Sabe aquela história de que é preciso amar seu trabalho? É mentira
“Diversão eu tenho com meus amigos, minha namorada, minha família. Trabalho, para mim, é só uma maneira de pagar minhas contas e bancar meus momentos de lazer. Quando comecei a pensar assim, parei de sofrer tanto por trabalhar com algo de que não gostava”, conta Silvio*, 38 anos, que fez faculdade de Biologia, mas, por questões práticas e financeiras, trabalha em funções administrativas que nada têm a ver com o que planejava nos tempos de estudante.
Por um bom período, Silvio se sentiu frustrado por não seguir os seus sonhos, e pulava de emprego em emprego. Até que passou a encarar a vida profissional de maneira pragmática. “Parei de romantizar um pouco, pois essa insatisfação afetava minha vida pessoal. Agora, até consigo ficar mais de um ano no mesmo emprego. Olha que evolução”, brinca. A história dele levanta a seguinte pergunta: é preciso amar o próprio trabalho?
Ninguém é obrigado
Vamos tirar um peso das suas costas: não, você não tem que ser apaixonado pelo que faz profissionalmente, ainda que frases motivacionais defendam o contrário. Claro que é menos desgastante sentir-se realizado no trabalho, mas nem sempre é possível, ainda mais em tempos de crise econômica. “O trabalho é apenas um instrumento de nosso projeto de vida”, diz Sigmar Malvezzi, professor do Departamento de Psicologia Social e do Trabalho da USP (Universidade de São Paulo). “A profissão preenche três necessidades: econômica, de realização e de colaboração, que é a função social. Uma pessoa pode trabalhar e ter apenas uma ou duas dessas necessidades satisfeitas”, completa.
Delba Barros é professora do Departamento de Psicologia da Universidade Federal de Minas Gerais e fala que felicidade no trabalho é um ponto fora da curva. “É mais provável que você não tenha um trabalho que seja satisfatório o tempo todo”, conta.
Rotina leve
Se você precisa trabalhar, é bom saber que encarar a labuta com praticidade ajuda a não sofrer. “Cabe a nós tornar aquilo bom, olhar para o lado positivo, mesmo sabendo que as coisas negativas estão lá”, explica a psicóloga Adriane Afonso Oliveira, pós-graduada em Gestão de Pessoas pela FGV. Pode ser uma oportunidade, por exemplo, de descobrir em si talentos que você não sabia que tinha.
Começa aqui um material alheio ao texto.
(** [GetThis] creates the main fiber of a thread the first time it is
    called there, in state [EXEC] and with id 0, and returns that same fiber
    from then on without further effect. *)
Theorem GetThis_main {E W} (m : @Machine E W) :
  t_fiber m = None →
  ∃ p m', GetThis m = Ret p m' ∧ p ∉ dom (fibers m) ∧
    fibers m' = <[p := Fiber_main]> (fibers m) ∧
    t_fiber m' = Some p ∧ t_threadFiber m' = Some p ∧
    GetThis m' = Ret p m' ∧ GetFiberId m' = Ret 0%Z m'.
Proof.
  intros Ht. exists (fresh (dom (fibers m))).
  set (p := fresh (dom (fibers m))). eexists. split.
  { unfold GetThis. cbv [mbind M_bind mgets]. rw Ht. unfold new_main, put_fiber, SetThis.
    mrun. fold p. rw bool_decide_eq_true_2; done. }
  cbn. split; [apply is_fresh|]. repeat split.
  unfold GetFiberId, get_fiber. mrun. by rw lookup_insert_eq.
Qed.

Lemma GetThis_main_witness :
  let m := MkMachine (E:=does nat) ∅ None None None 0 0 tt in
  ∃ p m', GetThis m = Ret p m' ∧ p ∉ dom (fibers m) ∧
    fibers m' = <[p := Fiber_main]> (fibers m) ∧
    t_fiber m' = Some p ∧ t_threadFiber m' = Some p ∧
    GetThis m' = Ret p m' ∧ GetFiberId m' = Ret 0%Z m'.
Proof. by apply GetThis_main. Defined.
Lemma callbacks_drain_witness :
  let code := λ cb, PDo (Does cb) (λ _, PDo (Does (cb + 10)) (λ _, PReturn)) in
  ∃ n w' s',
    worker_run (SchedHost0 := base_host) code demo_log 131072 n (Worker_new 7)
      (demo [cb_task 3; cb_task 4]) = Ret w' s' ∧
    w_pc w' = PcDone ∧ m_fibers s' = [] ∧ host s' = [3; 13; 4; 14] ∧
    m_activeThreadCount s' = 0%Z ∧ m_idleThreadCount s' = 0%Z.
Proof.
  intros code. apply (callbacks_drain code demo_append 131072 (Worker_new 7)
    (demo [cb_task 3; cb_task 4])); try reflexivity; try done.
  - split; [done|]. split; [set_solver|]. done.
  - repeat constructor; eexists; done.
Defined.

(** [scheduler] queues a task at the end of the queue, unless it is empty,
    and calls [tickle] exactly when the queue was empty before; the range form
    does so for each element, with thread -1, calls [tickle] at most once, after
    the whole range, and leaves every element of the range empty. *)
Theorem scheduler_spec {E H} `{!SchedTickle E H} (s : Sched E H) :
  (∀ fc thread,
    let ft := FiberAndThread_new fc thread in
    scheduler fc thread s =
      mwhen (bool_decide (m_fibers s = [])) tickle
        (set_queue (if has_task ft then m_fibers s ++ [ft] else m_fibers s) s)) ∧
  (∀ fcs,
    scheduler_range fcs s =
      (mwhen (bool_decide (m_fibers s = []) && bool_decide (fcs ≠ [])) tickle ;;
       mret (map emptied fcs)) (set_queue (m_fibers s ++ range_tasks fcs) s)).
Proof.
  split.
  - intros fc thread ft. unfold scheduler, scheduleNoLock.
    by rw (bind_Ret _ _ _ _ _ (push_spec _ _)).
  - intros fcs. unfold scheduler_range.
    by rw (bind_Ret _ _ _ _ _ (schedule_range_spec _ _ _)).
Qed.

(** C31. The critical section of the loop takes the first task of the queue that
    this thread may run and whose fiber is not running, leaves the others in
    their order, counts the thread active, and asks for a [tickle] exactly if it
    passed a task pinned to another thread; a queue without empty tasks and
    without dangling fibers never stops it. *)
Theorem run_scan_spec {E H} (tid : Z) (s : Sched E H) :
  let st := λ f, m_state <$> heap s !! f in
  Forall (λ ft, has_task ft = true ∧ ∀ f, ft_fiber ft = Some f → is_Some (heap s !! f))
    (m_fibers s) →
  ∃ r rest tickle_me, scan_result tid st (m_fibers s) r rest tickle_me ∧
    run_scan tid s = match r with
      | Some ft => Ret (PcDispatch ft tickle_me true)
          (set_active (u64 (m_activeThreadCount s + 1)) (set_queue rest s))
      | None => Ret (PcDispatch FiberAndThread_empty tickle_me false) s
      end.
Proof.
  intros st Hall. unfold run_scan. cbv [mbind M_bind mget].
  fold st. destruct (scan tid st (m_fibers s)) as [e|[[r rest] tm]] eqn:Hscan.
  { exfalso. eapply scan_total; [|exact Hscan]. eapply Forall_impl; [exact Hall|].
    intros ft [Ht Hf]. split; [done|]. intros f Hff. unfold st.
    by destruct (Hf f Hff) as [F ->]. }
  exists r, rest, tm. split; [by apply scan_spec|]. by destruct r.
Qed.

Lemma run_scan_spec_witness :
  ∃ r rest tickle_me,
    scan_result 7 (λ f, m_state <$> heap (demo [MkFiberAndThread None (Some 2) 9; fiber_task 1]) !! f)
      [MkFiberAndThread None (Some 2) 9; fiber_task 1] r rest tickle_me ∧
    run_scan 7 (demo [MkFiberAndThread None (Some 2) 9; fiber_task 1]) = match r with
      | Some ft => Ret (PcDispatch ft tickle_me true)
          (set_active (u64 1)
            (set_queue rest (demo [MkFiberAndThread None (Some 2) 9; fiber_task 1])))
      | None => Ret (PcDispatch FiberAndThread_empty tickle_me false)
          (demo [MkFiberAndThread None (Some 2) 9; fiber_task 1])
      end.
Proof.
  apply (run_scan_spec 7 (demo [MkFiberAndThread None (Some 2) 9; fiber_task 1])).
  repeat constructor; try done. intros f [= <-]. by eexists.
Defined.

(** C27. A fiber can end up on two threads.  The loop writes [m_state = HOLD]
    after [swapIn] has come back without looking whether another thread has
    resumed the fiber meanwhile; from then on the test for [EXEC] in the scan no
    longer protects it, and a third scheduling makes a second thread run the
    code that the first one is still running. *)
Theorem two_threads_one_fiber :
  ∃ n s' w0 w1 p,
    sys_steps (SchedHost0 := base_host) (demo_code (PYieldToHold (PDo (Does 5) (λ _, PReturn))))
      demo_log 131072 n (demo [fiber_task 1], []) (s', [w0; w1]) ∧
    w_tid w0 ≠ w_tid w1 ∧ w_pc w0 = PcRun KFiber 1 p ∧ w_pc w1 = PcRun KFiber 1 p.
Proof.
  set (code := demo_code (PYieldToHold (PDo (Does 5) (λ _, PReturn)))).
  pose proof (sys_spawn_steps (SchedHost0 := base_host) code demo_log 131072 [7%Z; 8%Z]
    (demo [fiber_task 1])) as H0.
  eapply (sys_run_steps (SchedHost0 := base_host) code demo_log 131072 [0; 0; 0]) in H0;
    [|vm_compute; reflexivity].
  eapply (Sys_step (SchedHost0 := base_host)) in H0;
    [|apply (Sys_schedule (SchedHost0 := base_host) code demo_log 131072 (FcFiber (Some 1)) (-1));
      vm_compute; reflexivity].
  eapply (sys_run_steps (SchedHost0 := base_host) code demo_log 131072 [1; 1; 0]) in H0;
    [|vm_compute; reflexivity].
  eapply (Sys_step (SchedHost0 := base_host)) in H0;
    [|apply (Sys_schedule (SchedHost0 := base_host) code demo_log 131072 (FcFiber (Some 1)) (-1));
      vm_compute; reflexivity].
  eapply (sys_run_steps (SchedHost0 := base_host) code demo_log 131072 [0; 0]) in H0;
    [|vm_compute; reflexivity].
  eexists _, _, _, _, _. split; [exact H0|]. done.
Qed.
Section loops_end.
Context {E : Set → Type} {T K : Type} `{!Kernel K, !TimerQueue T}.
Implicit Types (s : Sched E (IO T K)).

Definition with_kernel (k : K) (s : Sched E (IO T K)) : Sched E (IO T K) :=
  set_host (set_kernel k (host s)) s.

Lemma syscall_step {A} (call : K → A * K) s :
  syscall call s = Ret (call (kernel (host s))).1 (with_kernel (call (kernel (host s))).2 s).
Proof. unfold syscall, io, mzoom. by destruct (call (kernel (host s))). Qed.

Lemma settles_S {A} (call : K → A * K) retry n k :
  settles call retry (S n) k → retry (call k).1 ∧ settles call retry n (call k).2.
Proof.
  intros [Hi Hn]. split; [apply (Hi 0); lia|]. split; [|done].
  intros i H. apply (Hi (S i)). lia.
Qed.

Lemma clamp_idem t : clamp_timeout (clamp_timeout t) = clamp_timeout t.
Proof.
  unfold clamp_timeout, MAX_TIMEOUT. destruct (t =? u64_max)%Z eqn:H1; [done|].
  destruct (3000 <? i32 t)%Z eqn:H2; [done|]. by rw H1 H2.
Qed.
(* ===== verification/Logger.v ===== *)
(** Appenders, loggers and the logger manager of duan_src/log.{h,cc}.

    Appenders and loggers are shared objects: they live in the heaps of [Log]
    and are passed by index.  Formatters do not change once they are built, so a
    [LogFormatter::ptr] is an [option LogFormatter].  The mutexes make each
    operation atomic and do not appear.  What the operating system does during
    an operation (the clock, whether a file can be opened or written) is an
    argument.  The diagnostics that the pattern parser prints on [std::cout] are
    not modelled; the other texts sent there are. *)

From S2P Require Import Prelude StdSet Yaml LogFormat.

(** * State *)

(** A [std::ofstream]: open or not, its error state, its position. *)
Record ofstream := MkStream { f_open : bool; f_good : bool; f_pos : nat }.

(** The subclasses of [LogAppender] with their own members. *)
Inductive appender_kind :=
  | StdoutLogAppender
  | FileLogAppender (m_filename : str) (m_filestream : ofstream) (m_lastTime : Z).

Record LogAppender := MkAppender {
  ap_level : Z;
  m_hasFormatter : bool;
  ap_formatter : option LogFormatter;
  ap_kind : appender_kind
}.

Record Logger := MkLogger {
  lg_name : str;
  lg_level : Z;
  m_appenders : list nat;
  lg_formatter : option LogFormatter;
  m_root : option nat
}.

(** All appenders and loggers, the members of the [LoggerManager], the files and
    the standard output. *)
Record Log := MkLog {
  appenders : gmap nat LogAppender;
  loggers : gmap nat Logger;
  next_id : nat;
  m_loggers : gmap str nat;
  mgr_root : option nat;
  files : gmap str str;
  stdout : str
}.

(** What the environment answers during an operation: [time(0)], the ids and the
    name of the thread, whether a file can be opened and written. *)
Record Env := MkEnv {
  env_time : Z;
  env_thread : Z;
  env_fiber : Z;
  env_thread_name : str;
  env_opens : str → bool;
  env_writes : str → bool
}.

(** ** Access *)

Definition upd_appender (i : nat) (a : LogAppender) (g : Log) : Log :=
  MkLog (<[i := a]> (appenders g)) (loggers g) (next_id g) (m_loggers g) (mgr_root g)
    (files g) (stdout g).
Definition upd_logger (i : nat) (l : Logger) (g : Log) : Log :=
  MkLog (appenders g) (<[i := l]> (loggers g)) (next_id g) (m_loggers g) (mgr_root g)
    (files g) (stdout g).
Definition upd_file (f : str) (s : str) (g : Log) : Log :=
  MkLog (appenders g) (loggers g) (next_id g) (m_loggers g) (mgr_root g)
    (<[f := s]> (files g)) (stdout g).
Definition upd_named (n : str) (i : nat) (g : Log) : Log :=
  MkLog (appenders g) (loggers g) (next_id g) (<[n := i]> (m_loggers g)) (mgr_root g)
    (files g) (stdout g).
Definition upd_root (i : nat) (g : Log) : Log :=
  MkLog (appenders g) (loggers g) (next_id g) (m_loggers g) (Some i) (files g) (stdout g).
(* ===== verification/Config.v ===== *)
(** The configuration system of duan_src/config.{h,cc}: the conversions between
    values and YAML text, configuration variables with their listeners, the
    registry, and loading a YAML document into it.

    A [T] of [ConfigVar<T>] is a code [t : ty] with the type [val t] of its
    values; [dynamic_pointer_cast] compares codes.  Variables are shared and never
    removed: a pointer is an index into the heap of variables.  Listeners act on
    the rest of the program, [W]; one that locks the variable that calls it would
    block on the lock it is called under, and is not modelled.  The locks make
    each operation atomic and do not appear. *)

From S2P Require Import Prelude StdSet Yaml.

(** * Conversions *)

(** [LexicalCast<std::string, T>] and [LexicalCast<T, std::string>]; [None] is an
    exception. *)
Class LexicalCast (T : Type) := {
  from_str : str → option T;
  to_str : T → option str
}.

Section casts.
Context `{Yaml} {T : Type} `{!LexicalCast T}.

(** The loop over [node[i]] of the sequence conversions. *)
Definition load_elements (v : str) : option (list T) :=
  n ← load v;
  mapM (λ i, e ← at_index n i; from_str (emit e)) (seq 0 (size n)).

(** The loop that pushes the elements of a container. *)
Definition emit_elements (v : list T) : option str :=
  nodes ← mapM (λ x, s ← to_str x; load s) v;
  Some (emit (sequence nodes)).

Definition vector_from_str (v : str) : option (list T) := load_elements v.
Definition vector_to_str (v : list T) : option str := emit_elements v.
Definition list_from_str (v : str) : option (list T) := load_elements v.
Definition list_to_str (v : list T) : option str := emit_elements v.

(** [std::set<T>] with [operator<]; [std::unordered_set<T>], which is iterated in
    some order of its own. *)
Definition set_from_str (lt : T → T → bool) (v : str) : option (list T) :=
  set_of lt <$> load_elements v.
Definition set_to_str (v : list T) : option str := emit_elements v.
Definition unordered_set_from_str `{Countable T} (v : str) : option (gset T) :=
  foldl (λ s x, s ∪ {[x]}) ∅ <$> load_elements v.
Definition unordered_set_to_str `{Countable T} (order : gset T → list T) (v : gset T)
    : option str := emit_elements (order v).

(** [insert(make_pair(k, x))] keeps an element that is there. *)
Definition map_insert (m : gmap str T) (kx : str * T) : gmap str T :=
  match m !! kx.1 with Some _ => m | None => <[kx.1 := kx.2]> m end.

(** The loop over the members of a map; the elements of a sequence have no key. *)
Definition load_members (v : str) : option (list (str * T)) :=
  n ← load v;
  if is_map n then mapM (λ kc, x ← from_str (emit kc.2); Some (kc.1, x)) (members n)
  else if size n =? 0 then Some [] else None.
Definition emit_members (l : list (str * T)) : option str :=
  nodes ← mapM (λ kx, s ← to_str kx.2; n ← load s; Some (kx.1, n)) l;
  Some (emit (mapping nodes)).
Lemma appenders_roundtrip l : forallb good_appender l = true →
  mapM (λ x, a ← at_index (sequence (appender_node <$> l)) x; appender_of_node a)
    (seq 0 (size (sequence (appender_node <$> l)))) = Some (Some <$> (forget_level <$> l)).
Proof.
  intros Hl. rw size_sequence.
  transitivity (mapM (λ i, e ← (appender_node <$> l) !! i; appender_of_node e)
    (seq 0 (length (appender_node <$> l)))).
  { apply mapM_ext. intros i. by rw at_sequence. }
  rw (mapM_index _ (appender_node <$> l) 0 []); [done|].
  induction l as [|a l IH]; [done|]. cbn in Hl. apply andb_prop in Hl as [Ha Hl]. cbn.
  rw (appender_node_roundtrip a Ha). cbn. by rw (IH Hl).
Qed.

Lemma omap_id_Some {A} (l : list A) : omap id (Some <$> l) = l.
Proof. induction l as [|x l IH]; [done|]. cbn. by rw IH. Qed.

Lemma LogDefine_roundtrip_eq d :
  good_define d = true → LogDefine_from_str (LogDefine_to_str d) = Some (forget_levels d).
Proof.
  destruct d as [name level formatter aps]. unfold good_define, LogDefine_from_str, LogDefine_to_str,
    forget_levels, field_or. cbn [ld_name ld_level ld_formatter ld_appenders]. intros Haps.
  rw load_emit. cbn [mbind option_bind].
  pose proof (appenders_roundtrip aps Haps) as Hm.
  destruct (decide (level = UNKNOW)), (decide (formatter = [])) as [->|Hf],
    (decide (aps = [])) as [->|Ha]; cbn [app];
    read_field (L "name"); read_field (L "levle"); read_field (L "formatter");
    read_field (L "appenders"); try done; rw Hm; cbn [mbind option_bind]; by rw omap_id_Some.
Qed.
(** What the definitions read from the text that a running appender writes: the
    pattern of a file appender is lost, it is written under ["fomatter"]. *)
Lemma appender_reload a f :
  m_hasFormatter a = true → ap_formatter a = Some f →
  (n ← load (appender_toYamlString a); appender_of_node n) = Some (Some
    match ap_kind a with
    | StdoutLogAppender => MkAppenderDfine 2 UNKNOW (m_pattern f) []
    | FileLogAppender filename _ _ => MkAppenderDfine 1 UNKNOW [] filename
    end).
Proof.
  destruct a as [level has fm kind]. cbn. intros -> ->. unfold appender_toYamlString. cbn [ap_kind].
  destruct kind as [|filename s t];
    unfold StdoutLogAppender_toYamlString, FileLogAppender_toYamlString, appender_of_node, field_or,
      level_field, formatter_field; rw load_emit; cbn [mbind option_bind ap_level m_hasFormatter ap_formatter];
    destruct (decide (level = UNKNOW)); cbn [app];
    read_field (L "type").
  1,2: (case_decide; [done|]); (case_decide; [|done]); by read_field (L "formatter").
  1,2: (case_decide; [|done]); read_field (L "file"); by read_field (L "formatter").
Qed.
End conversion_facts.

(** ** The root logger *)

Section listener_facts.
Context (strftime : str → Z → str) (env : Env).

Lemma sinks_root g r lr level ap :
  logs_ok g → mgr_root g = Some r → loggers g !! r = Some lr → ap ∈ sinks g r level →
  ap ∈ m_appenders lr.
Proof.
  intros [Hwf _] Hr Hlr. unfold sinks. rw Hlr.
  destruct (lg_level lr <=? level)%Z; [|by intros ?%elem_of_nil].
  destruct (m_root lr) as [r'|] eqn:Hr'.
  - destruct (wf_root _ Hwf) as (r0 & l0 & Hr0 & Hl0 & Hn & _). congruence.
  - by destruct (m_appenders lr).
Qed.

Lemma log_root_ok level file line text g :
  logs_ok g → ∃ g', log_root strftime env level file line text g = Ret tt g' ∧ logs_ok g' ∧
    same_settings g g'.
Proof.
  intros Hok. pose proof Hok as [Hwf Hfm]. destruct (wf_root _ Hwf) as (r & lr & Hr & Hlr & _).
  unfold log_root, getRoot. erewrite bind_Ret by done. cbv beta. rw Hr. unfold LOG_LEVEL.
  erewrite bind_Ret by (unfold logger; mrun; by rw Hlr). cbv beta.
  destruct (lg_level lr <=? level)%Z; cbn [mwhen]; [|by exists g].
  unfold LogEventWrap_delete. set (e := LogEvent_write _ _). change (e_level e) with level.
  rw (log_sinks strftime env r level e g Hwf); [by rw Hlr|].
  destruct (sinks_ok strftime env level e (sinks g r level) g) as (g' & Hg' & Hs & _).
  { intros ap Hap. destruct (sinks_exist g r level ap Hwf Hap) as [a Ha]. exists a.
    split; [done|]. intros _. apply (Hfm r lr ap a); [done|done| |done]. by eapply sinks_root. }
  exists g'. split; [done|]. split; [|done]. split.
  - apply (log_inv_wf _ _ _ (keeps_iter _ _ _ (keeps_appender_log _ strftime env level e)) Hwf Hg').
  - destruct Hs as (Hl & _ & Hroot & _ & Hset).
    intros r' lr' ap a' Hr' Hlr' Hap Ha'. rw Hroot in Hr'. rw Hl in Hlr'.
    pose proof (f_equal (lookup ap) Hset) as Hi. rw !lookup_fmap Ha' in Hi.
    destruct (appenders g !! ap) as [a|] eqn:Ha; [|done]. apply (inj Some) in Hi.
    injection Hi as _ _ -> _. by eapply Hfm.
Qed.
End listener_facts.

(** The loggers as the configuration system uses them; [file] and [line] are the
    place of the statement. *)
#[export] Program Instance log_root_log (strftime : str → Z → str) (env : Env) (file : str)
    (line : Z) : RootLog Log := {|
  log_ok := logs_ok;
  log_info := log_root strftime env INFO file line;
  log_error := log_root strftime env ERROR file line
|}.
Next Obligation.
  intros strftime env file line s g Hg.
  destruct (log_root_ok strftime env INFO file line s g Hg) as (g' & H & Hg' & _). by exists g'.
Qed.
Next Obligation.
  intros strftime env file line s g Hg.
  destruct (log_root_ok strftime env ERROR file line s g Hg) as (g' & H & Hg' & _). by exists g'.
Qed.

(** The variable [logs]: its type is the only one here, and its listener is the
    one [LogIniter] adds. *)
Definition log_app `{Y : Yaml} (strftime : str → Z → str) (env : Env) (file : str) (line : Z)
    (name : str) : ConfigApp := {|
  ty := unit;
  val _ := list LogDefine;
  val_cast _ := defines_cast;
  type_name _ := name;
  W := Log;
  root_log := log_root_log strftime env file line;
  on_change_cb _ := unit;
  run_cb _ _ old_value new_value := on_logger_conf_changed strftime env old_value new_value
|}.

(** [g_log_defines] and [LogIniter]: the variable is created and gets its listener. *)
Definition log_init `{Y : Yaml} strftime env file line name
    : M (@Config (log_app strftime env file line name)) (option nat) :=
  o ← @Lookup_or_create (log_app strftime env file line name) tt (L "logs") [] (L "logs config");
  match o with
  | Some i => @addListener (log_app strftime env file line name) tt i tt ;; mret (Some i)
  | None => mcrash (Undefined "null variable")
  end.

(** * The listener *)

(** ** It never throws *)

Section no_throw.
Context {S : Type}.

Lemma no_throw_bind {A B} (m : M S A) (k : A → M S B) :
  no_throw m → (∀ a, no_throw (k a)) → no_throw (m ≫= k).
Proof.
  intros Hm Hk s. specialize (Hm s). unfold mbind, M_bind.
  destruct (m s) as [a s'|e s'|f]; [apply Hk|done|done].
Qed.
Lemma no_throw_when b (m : M S unit) : no_throw m → no_throw (mwhen b m).
Proof. by destruct b. Qed.
Lemma no_throw_iter {A} (f : A → M S unit) l : (∀ a, no_throw (f a)) → no_throw (miter f l).
Proof. intros Hf. induction l as [|x l IH]; [by intros s|]. by apply no_throw_bind; [|intros []]. Qed.

Lemma crashes_bind_l {A B} (m : M S A) (k : A → M S B) : crashes m → crashes (m ≫= k).
Proof. intros Hm s. destruct (Hm s) as [f Hf]. exists f. by apply bind_Crash. Qed.
Lemma crashes_bind_r {A B} (m : M S A) (k : A → M S B) :
  no_throw m → (∀ a, crashes (k a)) → crashes (m ≫= k).
Proof.
  intros Hm Hk s. specialize (Hm s). unfold mbind, M_bind.
  destruct (m s) as [a s'|e s'|f]; [apply Hk|done|by exists f].
Qed.
Lemma crashes_iter {A} (f : A → M S unit) l x :
  (∀ a, no_throw (f a)) → x ∈ l → crashes (f x) → crashes (miter f l).
Proof.
  intros Hn Hx Hc. induction l as [|y l IH]; [by apply elem_of_nil in Hx|].
  apply elem_of_cons in Hx as [<-|Hx]; [by apply crashes_bind_l|].
  apply crashes_bind_r; [apply Hn|intros []; by apply IH].
Qed.
End no_throw.

(** Goes through the operations of a definition. *)
Ltac no_throw_tac :=
  repeat first
    [ apply no_throw_bind; [|intros ?] | apply no_throw_when | apply no_throw_iter; intros ?
    | by intros s
    | match goal with |- no_throw (match ?x with _ => _ end) => destruct x end ].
Ter metas pessoais –como pagar o financiamento da casa ou bancar o estudo dos filhos– também ajuda a dar sentido para tarefas tediosas.
A auxiliar administrativa Gabriela*, 23 anos, encontrou na boa relação com os colegas uma maneira de deixar sua vida corporativa mais tranquila, embora encare trabalho como obrigação e não prazer. “De modo geral, não gosto de ter que lidar com rotina, horário e ser obrigada a fazer algo que não estou a fim no momento”, conta. “Mas as pessoas com quem convivo diariamente são agradáveis e tornam o ambiente mais tranquilo”, diz.
Quando está na hora de mudar
Ok, você não precisa estar em lua de mel com a vida profissional, mas quando o martírio no domingo à noite passa a ser um sinal de que é hora de preparar seu currículo novamente? Segundo Delba Barros, é quando a pessoa se sente imobilizada e o sentimento negativo em relação ao trabalho começa a se espalhar para as outras áreas da vida.
Para Sigmar Malvezzi, também é importante avaliar o crescimento e a realização pessoal, tentando considerar se existem outras oportunidades que podem ajudar de maneira mais eficiente a chegar ao seu objetivo.
Agora, se nenhum tipo de emprego satisfaz, mesmo que ele banque a realização de metas pessoais, e você precisa trabalhar, não é má ideia procurar ajuda de um profissional, para tentar encontrar um trabalho que seja suportável. “Quando você olha o currículo da pessoa e vê que ela pula de galho em galho, fica claro que o problema não é externo”, conclui Adriane Oliveira.